On straddling the academic divide

Last time I wrote on this blog I was an academic. Well in reality I am still an academic, just one who has been displaced, but in being so I get a chance to reflect and reconsider the fringe benefits of being out of academia and on what I might take back, if I return to UK Higher Education.

The five-month hiatus in writing this blog is indicative of the challenges faced by precariously employed academics – with months taken up in the pursuit of a new post and then getting used to the new role. I do still work in education, albeit in a different capacity, and I am still precariously employed, in a role that is cover only and does not have a progression pathway. Plus ca change plus c’est la meme chose, as we say in French.

Yet, there are still positives to take from these experiences, which I focus on in this post. I promise there are also further blog posts in the pipeline, including ones in which I am in conversation with other experts talking about hypermobility, about economics and higher education, amongst other topics, but for now let’s focus on the topic for today – of the gains from straddling the academic divide.

In fact this isn’t the first time I’ve straddled the academic divide -doing a partly funded PhD meant that I had to seek work outside of academia – all of which, be it data entry, charity work writing funding bids or translation project management, have stood me in good stead, and there has been something to take from each that has enriched my knowledge and made me more grounded as an academic. I am still involved in learned societies, both in Women in German Studies and in the University Council of Modern Languages Early Career Academic Special Interest Group, so I still feel part of the communities that are important to me. But since starting on this fixed-term-contract merry-go-round this is the first time I find myself out of academic employment. Yet, it is not as bad as I feared it would be. Perhaps that is because I only work part-time so I am able to dedicate time to getting on with research, which I either previously simply couldn’t do or could only do slowly with a heavy teaching load and job hunting taking priority. Since finishing my last academic post in summer I have drafted two publications, both of which are at various stages of production. I’ve also recorded a podcast (due out in December – look out for further details soon). I am working on the long-anticipated exhibition and will move onto developing a new project on hypermobility and multilingualism as soon as I can. It takes dedication on my part – my Mondays and my Fridays being my research days, but I find I can think more clearly, and so as much as I would not have chosen to be out of academia, if I see this as a temporary break, I can see that it is bringing me far more in terms of intellectual stimulation than another temporary lectureship would have done.

If I’d stayed in academia this time around, I’d have been able to expand my teaching portfolio that little bit more than I already have but I have to ask myself, would further range really make me more employable long-term?
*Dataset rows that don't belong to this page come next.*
(** * Tile scoring, tiering and hex-grid queries of the Civ6 map viewer

    A shallow embedding of the scoring engine of [src/modules/utils.js]
    ([calculateWeightedTileScore], [normalizeAndAssignTiers],
    [recalculateScoresAndTiers]) and of the spatial helpers and debug-mode
    entry of [src/modules/interaction.js] ([getCoordsWithinRadius],
    [getHexagonsWithinRadius], [onCanvasClick], [enterDebugMode]), with
    the helpers around them: the min/max bookkeeping of
    [handleRecalculation] (uiControls.js) and [setMinMaxScores]
    (state.js), the heatmap colouring and per-hexagon display decisions of
    [updateMapDisplay] (mapElements.js), elevation, name formatting and
    angle interpolation (utils.js), pointer coordinates (interaction.js)
    and nested configuration updates (config.js).

    Modelling choices:
    - JavaScript numbers used as scores and weights are exact rationals [Q];
      normalized scores are the integers produced by [Math.round]; tile
      coordinates and BFS distances are integers [Z].  Floating-point effects
      (NaN, Infinity, rounding of sums) are outside the model, so the NaN
      guard after normalisation never fires here.
    - A JS object used as a string-keyed record (weights, resource tables,
      tier table, thresholds) is an association list in insertion order.
    - The tile array is a list of distinct tile objects; [workableTiles] and
      [sortedWorkable] alias its elements, so they are lists of indices into
      it and every write goes through the index.
    - [Array.prototype.sort] is stable, so it is modelled by a stable
      insertion sort on the comparator's key. *)

From Stdlib Require Import QArith Qround Qminmax ZArith String Ascii Lia.
From Stdlib Require Import Sorting.Sorted Sorting.Permutation Lqa.
From stdpp Require Import base list sets gmap strings.

Local Open Scope Z_scope.

(** ** JavaScript helpers *)

(** [o ?? d] *)
Definition nullish {A} (o : option A) (d : A) : A :=
  match o with Some v => v | None => d end.

(** Property read on a string-keyed object. *)
Fixpoint prop {A} (o : list (string * A)) (k : string) : option A :=
  match o with
  | [] => None
  | (k', v) :: o' => if String.eqb k' k then Some v else prop o' k
  end.
(** C9. For every pipeline returned: a step whose stage is neither 10
    nor 20 is labelled ['PostOperation'], whatever the stage; a step
    with stage 10, 20 or 40 is in the bucket of that stage of the group
    of its message; whatever is in a bucket has stage 10, 20 or 40; and
    a fetched step with any other stage is in the flat list, labelled
    ['PostOperation'], with its name in [executionOrder], and in no
    bucket of any group. *)
Theorem stage_label_and_bucket_placement
    (client : PowerPlatformClient) (entityName : jsstring)
    (messageFilter : option jsstring) (includeDisabled : bool)
    (resp : ApiCollectionResponse Step.t)
    (log : list Request) (r : EntityPipeline.t) :
  client (stepsOfEntity entityName messageFilter includeDisabled)
    = Normal resp ->
  run (getEntityPluginPipeline client entityName messageFilter
         includeDisabled) = (log, Normal r) ->
  (forall s, In s (EntityPipeline.steps r) ->
     FormattedStep.stage s <> 10%Z -> FormattedStep.stage s <> 20%Z ->
     FormattedStep.stageName s = PostOperation)
  /\ (forall s, In s (EntityPipeline.steps r) ->
        FormattedStep.stage s = 10%Z \/ FormattedStep.stage s = 20%Z
        \/ FormattedStep.stage s = 40%Z ->
        exists grp, In grp (EntityPipeline.messages r)
                    /\ messageName grp = FormattedStep.message s
                    /\ In s (bucketAt (FormattedStep.stage s) grp))
  /\ (forall grp s, In grp (EntityPipeline.messages r) ->
        inSomeBucket s grp ->
        FormattedStep.stage s = 10%Z \/ FormattedStep.stage s = 20%Z
        \/ FormattedStep.stage s = 40%Z)
  /\ (forall raw, In raw (value resp) ->
        Step.stage raw <> 10%Z -> Step.stage raw <> 20%Z ->
        Step.stage raw <> 40%Z ->
        exists s, In s (EntityPipeline.steps r)
                  /\ FormattedStep.name s = Step.name raw
                  /\ FormattedStep.stage s = Step.stage raw
                  /\ FormattedStep.stageName s = PostOperation
                  /\ In (Step.name raw) (EntityPipeline.executionOrder r)
                  /\ forall grp, In grp (EntityPipeline.messages r) ->
                                 ~ inSomeBucket s grp).
Proof.
  intros Hresp Hrun.
  pose proof (getEntityPluginPipeline_inv _ _ _ _ _ _ Hrun) as Hinv.
  destruct Hinv as (resp' & amap & imgs & g & Hresp' & Hsteps & _ & _
                    & Horder & _).
  assert (resp' = resp) by congruence. subst resp'.
  split; [|split; [|split]].
  - intros s Hs H10 H20. rewrite Hsteps in Hs.
    apply in_map_iff in Hs. destruct Hs as [raw [<- _]].
    apply formatStep_stageName; assumption.
  - intros s Hs Hstage. apply placed_iff in Hstage.
    destruct (step_group _ _ _ _ _ _ Hrun s Hs) as [grp [Hin [Hname Hb]]].
    exists grp. auto.
  - intros grp s Hgrp Hin. apply placed_iff.
    exact (proj1 (bucket_member_placed _ _ _ _ _ _ Hrun grp s Hgrp Hin)).
  - intros raw Hraw H10 H20 H40.
    exists (formatStep amap imgs raw).
    assert (Hs : In (formatStep amap imgs raw) (EntityPipeline.steps r)).
    { rewrite Hsteps. apply in_map. exact Hraw. }
    split; [exact Hs|]. split; [reflexivity|]. split; [reflexivity|].
    split; [apply formatStep_stageName; assumption|].
    split.
    + rewrite Horder.
      change (Step.name raw)
        with (FormattedStep.name (formatStep amap imgs raw)).
      apply in_map. exact Hs.
    + intros grp Hgrp Hin.
      pose proof (proj1 (bucket_member_placed _ _ _ _ _ _ Hrun grp _ Hgrp Hin))
        as Hplaced.
      apply placed_iff in Hplaced. simpl in Hplaced. tauto.
Qed.

Lemma stage_label_and_bucket_placement_witness :
  exists log r,
    run (getEntityPluginPipeline
           (Scenarios.mockClient
              (Scenarios.serving Scenarios.mainOperationSteps []))
           Scenarios.account None false) = (log, Normal r)
    /\ EntityPipeline.executionOrder r
       = [js "Validate update"; js "Main operation"; js "After create"]
    /\ map FormattedStep.stageName (EntityPipeline.steps r)
       = [PreValidation; PostOperation; PostOperation]
    /\ map bucketCount (EntityPipeline.messages r) = [1; 1]
    /\ forall grp s, In grp (EntityPipeline.messages r) ->
         inSomeBucket s grp ->
         FormattedStep.stage s = 10%Z \/ FormattedStep.stage s = 20%Z
         \/ FormattedStep.stage s = 40%Z.
Proof.
  eexists _, _. split; [vm_compute; reflexivity|].
  split; [reflexivity|]. split; [reflexivity|]. split; [reflexivity|].
  refine (proj1 (proj2 (proj2
    (@stage_label_and_bucket_placement
       (Scenarios.mockClient
          (Scenarios.serving Scenarios.mainOperationSteps []))
       Scenarios.account None false
       {| value := Scenarios.mainOperationSteps |} _ _ eq_refl eq_refl)))).
Defined.

(** The entity pipeline over no step: one request, the step query. *)
Lemma getEntityPluginPipeline_no_steps (client : PowerPlatformClient)
    (entityName : jsstring) (messageFilter : option jsstring)
    (includeDisabled : bool) (resp : ApiCollectionResponse Step.t) :
  client (stepsOfEntity entityName messageFilter includeDisabled)
    = Normal resp ->
  value resp = [] ->
  run (getEntityPluginPipeline client entityName messageFilter
         includeDisabled)
  = ( [stepsOfEntity entityName messageFilter includeDisabled],
      Normal {| EntityPipeline.entity := entityName;
                EntityPipeline.messages := [];
                EntityPipeline.steps := [];
                EntityPipeline.executionOrder := [] |} ).
Proof.
  intros Hresp Hnil. unfold run, getEntityPluginPipeline.
  rewrite bind_request, Hresp, Hnil. reflexivity.
Qed.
I suspect not. Being outside of academia is bringing me the professional experience that my CV needs but few HE employers have been able to provide in part because of the very temporariness of my contract type. For one, leadership opportunities have been few and far between since I was made redundant from Leeds in 2019; yet my current role is bringing me plenty of leadership opportunities and I find myself relishing them. I’m also gaining in regulatory experience, all of which I could, in theory, bring back into academia one day.

The gains aren’t all one way of course. My employer is gaining from my knowledge and expertise – in fact it was those factors that made me attractive to my current employer; so in a way academia is giving back to education more broadly by my shift from Higher Education, but it does raise a question in my mind as to whether universities are sufficiently future-proofing themselves. Given the prevalence of short-termism seen in the proliferation of fixed-term contracts which result in academics effectively being forced out of the system, ground down by the multiple factors around precarious employment, and also replaceable by new staff who have only recently finished or are in the process of finishing their PhD, and thus cheaper. It is only right and proper that newly minted academics get a chance at employment, and as I’ve said, I’ve not really anything to gain from yet another short-term post, but in this staffing system at the early career stage, experienced academics only last for a few years before they become expendable, and all that experience departs with them, it finds new homes and is replaced by new potential, who will in just a short-time become as expendable as I have proven to be. So how can that system work long into the future as established academics retire? Who will replace them if the middle ground is not developed? I do not have an answer to the questions I have just posed. That is one for senior management at universities across the country to answer.

If I do return to academia, or even if I don’t, wherever I go from here, I’ll do so with more confidence than I departed academia with, a security that comes from knowing how flexible I can be, that I can not only survive change but thrive in it, and that I can pursue what matters to me -developing ideas, doing research, working collaboratively with others.

Thanks for reading. I’ll be back again soon!